Collected data entries:

%%

Lemma signaling_oversized_sent_witness :
  write_msg [] big_offer = Ok (frame_of big_offer) /\
  read_msg (frame_of big_offer ++ []) = Err (Proto TooLarge).
Proof.
  apply (signaling_oversized_sent big_offer []).
  - cbn [msg_wf big_offer]. unfold blob. rewrite length_replicate.
    repeat split; try (apply (bool_decide_unpack _); vm_compute; exact I); lia.
  - rewrite length_big_offer. unfold MAX_BODY_LEN. lia.
Defined.
(* ===== verification/SigServer.v ===== *)
(** * Signaling server (src/signaling: server_engine.rs, router.rs, runtime.rs, types.rs)

    [ServerEngine] is the state machine, parametric in the authentication backend. A handler
    returns the new state and the messages to send. The random draws of a session code are an
    argument. Logging is left out. The theorems about the server are at the end. *)

From stdpp Require Import prelude gmap fin_maps.
From Stdlib Require Import ZArith Lia.
From S2P Require Import Prelude Text SigProtocol SigState.
Local Open Scope Z_scope.

(** ** Outgoing messages *)
Definition OutgoingMsg : Type := ClientId * SignalingMsg.

Module ServerEngine.
Section engine.
Context {A : Type} `{AuthBackend A}.

Record t : Type := {
  presence : Presence.t;
  sessions : Sessions.t;
  next_session_id : Z;
  auth : A
}.

Definition with_auth (auth : A) : t :=
  {| presence := Presence.new; sessions := Sessions.new; next_session_id := 1; auth := auth |}.

Definition with_presence (s : t) (p : Presence.t) : t :=
  {| presence := p; sessions := sessions s; next_session_id := next_session_id s; auth := auth s |}.
Definition with_sessions (s : t) (ss : Sessions.t) : t :=
  {| presence := presence s; sessions := ss; next_session_id := next_session_id s; auth := auth s |}.
Definition with_next (s : t) (n : Z) : t :=
  {| presence := presence s; sessions := sessions s; next_session_id := n; auth := auth s |}.
Definition set_auth (s : t) (a : A) : t :=
  {| presence := presence s; sessions := sessions s; next_session_id := next_session_id s;
     auth := a |}.

Definition require_logged_in (s : t) (client_id : ClientId) : option UserName :=
  Presence.username_for (presence s) client_id.

(** *** Session identifiers and codes *)

(** "sess-" followed by the counter; the increment is checked. *)
Definition session_name (n : Z) : SessionId := [115; 101; 115; 115; 45] ++ dec n.

Definition alloc_session_id (s : t) : outcome Empty_set (t * SessionId) :=
  let id := session_name (next_session_id s) in
  if 18446744073709551615 <=? next_session_id s then Panic
  else Ok (with_next s (next_session_id s + 1), id).

(** The random attempts: [rng i] is draw [i]. *)
Fixpoint try_random (ss : Sessions.t) (rng : nat -> Z) (i attempts : nat) : option SessionCode :=
  match attempts with
  | O => None
  | S k => let code := dec6 (rng i) in
           if negb (Sessions.contains_code ss code) then Some code
           else try_random ss rng (S i) k
  end.

(** The deterministic walk; [None] is a walk that did not end within the fuel. *)
Fixpoint walk (ss : Sessions.t) (fuel : nat) (next : Z) : option (Z * SessionCode) :=
  match fuel with
  | O => None
  | S k => let code := dec6 next in
           let next := wrap64 (next + 1) in
           if negb (Sessions.contains_code ss code) then Some (next, code)
           else walk ss k next
  end.

(** One more step than there are codes is enough fuel. *)
Definition alloc_session_code (s : t) (rng : nat -> Z) : outcome Empty_set (t * SessionCode) :=
  match try_random (sessions s) rng 0 100 with
  | Some code => Ok (s, code)
  | None =>
      '(next, code) ← expect (walk (sessions s) (S (size (Sessions.by_sess_code (sessions s))))
                                (next_session_id s));
      Ok (with_next s next, code)
  end.

(** *** Peer lists *)
Definition status_of (s : t) (u : UserName) : PeerStatus :=
  if Presence.is_busy (presence s) u then Busy else Available.

Definition peers_except (s : t) (me : UserName) : list (UserName * PeerStatus) :=
  (fun u => (u, status_of s u)) <$> filter (fun u => u <> me) (Presence.online_usernames (presence s)).

Definition broadcast_peer_list_update (s : t) : list OutgoingMsg :=
  omap (fun c => match Presence.username_for (presence s) c with
                 | Some my_username => Some (c, PeersOnline (peers_except s my_username))
                 | None => None
                 end)
    (Presence.all_client_ids (presence s)).

(** [PeerLeft] to every remaining member of every session left *)
Definition left_notices (username : UserName) (left_sessions : list (SessionId * list ClientId))
  : list OutgoingMsg :=
  concat (map (fun e : SessionId * list ClientId =>
                 map (fun member => (member, PeerLeft e.1 username)) e.2) left_sessions).

Definition handle_disconnect (s : t) (client : ClientId) : t * list OutgoingMsg :=
  let '(p, username_opt) := Presence.logout (presence s) client in
  let '(ss, left_sessions) := Sessions.leave_all (sessions s) client in
  let s' := with_sessions (with_presence s p) ss in
  (s', match username_opt with
       | Some username => left_notices username left_sessions ++ broadcast_peer_list_update s'
       | None => []
       end).

(** *** Handlers *)
Definition handle_login (s : t) (client : ClientId) (username password : bytes)
  : outcome Empty_set (t * list OutgoingMsg) :=
  match verify (auth s) username password with
  | Err err =>
      let code := match err with
                  | AuthError.InvalidCredentials => LoginErrorCode.InvalidCredentials
                  | AuthError.Internal => LoginErrorCode.Internal
                  end in
      Ok (s, [(client, LoginErr (LoginErrorCode.as_u16 code))])
  | Panic => Panic
  | Ok _ =>
      match Presence.client_id_for (presence s) username with
      | Some existing_client =>
          Ok (s, [(client, LoginErr (LoginErrorCode.as_u16 LoginErrorCode.AlreadyLoggedIn))])
      | None =>
          let s' := with_presence s (Presence.login (presence s) client username).1 in
          Ok (s', (client, LoginOk username) :: broadcast_peer_list_update s')
      end
  end.

Definition handle_register (s : t) (client_id : ClientId) (username password : bytes)
  : outcome Empty_set (t * list OutgoingMsg) :=
  let '(res, a) := register (auth s) username password in
  let s' := set_auth s a in
  match res with
  | Ok _ => Ok (s', [(client_id, RegisterOk username)])
  | Err err => Ok (s', [(client_id, RegisterErr (RegisterErrorCode.as_u16 (RegisterErrorCode.from err)))])
  | Panic => Panic
  end.

Definition handle_list_peers (s : t) (client_id : ClientId) : list OutgoingMsg :=
  match require_logged_in s client_id with
  | None => [(client_id, PeersOnline [])]
  | Some requester => [(client_id, PeersOnline (peers_except s requester))]
  end.

Definition handle_create_session (s : t) (rng : nat -> Z) (client_id : ClientId) (capacity : Z)
  : outcome Empty_set (t * list OutgoingMsg) :=
  match require_logged_in s client_id with
  | None => Ok (s, [(client_id, JoinErr (JoinErrorCode.as_u16 JoinErrorCode.NotLoggedIn))])
  | Some username =>
      '(s, id) ← alloc_session_id s;
      '(s, code) ← alloc_session_code s rng;
      let session := {| Session.session_id := id; Session.session_code := code;
                        Session.capacity := capacity; Session.members := {[client_id]} |} in
      Ok (with_sessions s (Sessions.insert_session (sessions s) session),
          [(client_id, Created id code)])
  end.

Definition handle_join (s : t) (client_id : ClientId) (session_code : bytes)
  : outcome Empty_set (t * list OutgoingMsg) :=
  match require_logged_in s client_id with
  | None => Ok (s, [(client_id, JoinErr (JoinErrorCode.as_u16 JoinErrorCode.NotLoggedIn))])
  | Some username =>
      match Sessions.join_by_code (sessions s) session_code client_id with
      | Ok (ss, session_id) =>
          let existing := match Sessions.get ss session_id with
                          | Some sess =>
                              (fun member => (member, PeerJoined session_id username)) <$>
                                filter (fun member => member <> client_id)
                                  (elements (Session.members sess))
                          | None => []
                          end in
          Ok (with_sessions s ss, (client_id, JoinOk session_id) :: existing)
      | Err NotFound =>
          Ok (s, [(client_id, JoinErr (JoinErrorCode.as_u16 JoinErrorCode.NotFound))])
      | Err Full => Ok (s, [(client_id, JoinErr (JoinErrorCode.as_u16 JoinErrorCode.Full))])
      | Panic => Panic
      end
  end.

Definition forward (s : t) (from_username : UserName) (txn_id : Z) (to_username : UserName)
  (builder : UserName -> Z -> UserName -> SignalingMsg) : list OutgoingMsg :=
  match Presence.client_id_for (presence s) to_username with
  | None => []
  | Some target_client => [(target_client, builder from_username txn_id to_username)]
  end.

%%

Activity:
Only the lines from the one containing "match Sessions.join_by_code (sessions" through the last line of the records belong in the answer, each written out exactly.

Answer section:
      match Sessions.join_by_code (sessions s) session_code client_id with
      | Ok (ss, session_id) =>
          let existing := match Sessions.get ss session_id with
                          | Some sess =>
                              (fun member => (member, PeerJoined session_id username)) <$>
                                filter (fun member => member <> client_id)
                                  (elements (Session.members sess))
                          | None => []
                          end in
          Ok (with_sessions s ss, (client_id, JoinOk session_id) :: existing)
      | Err NotFound =>
          Ok (s, [(client_id, JoinErr (JoinErrorCode.as_u16 JoinErrorCode.NotFound))])
      | Err Full => Ok (s, [(client_id, JoinErr (JoinErrorCode.as_u16 JoinErrorCode.Full))])
      | Panic => Panic
      end
  end.

Definition forward (s : t) (from_username : UserName) (txn_id : Z) (to_username : UserName)
  (builder : UserName -> Z -> UserName -> SignalingMsg) : list OutgoingMsg :=
  match Presence.client_id_for (presence s) to_username with
  | None => []
  | Some target_client => [(target_client, builder from_username txn_id to_username)]
  end.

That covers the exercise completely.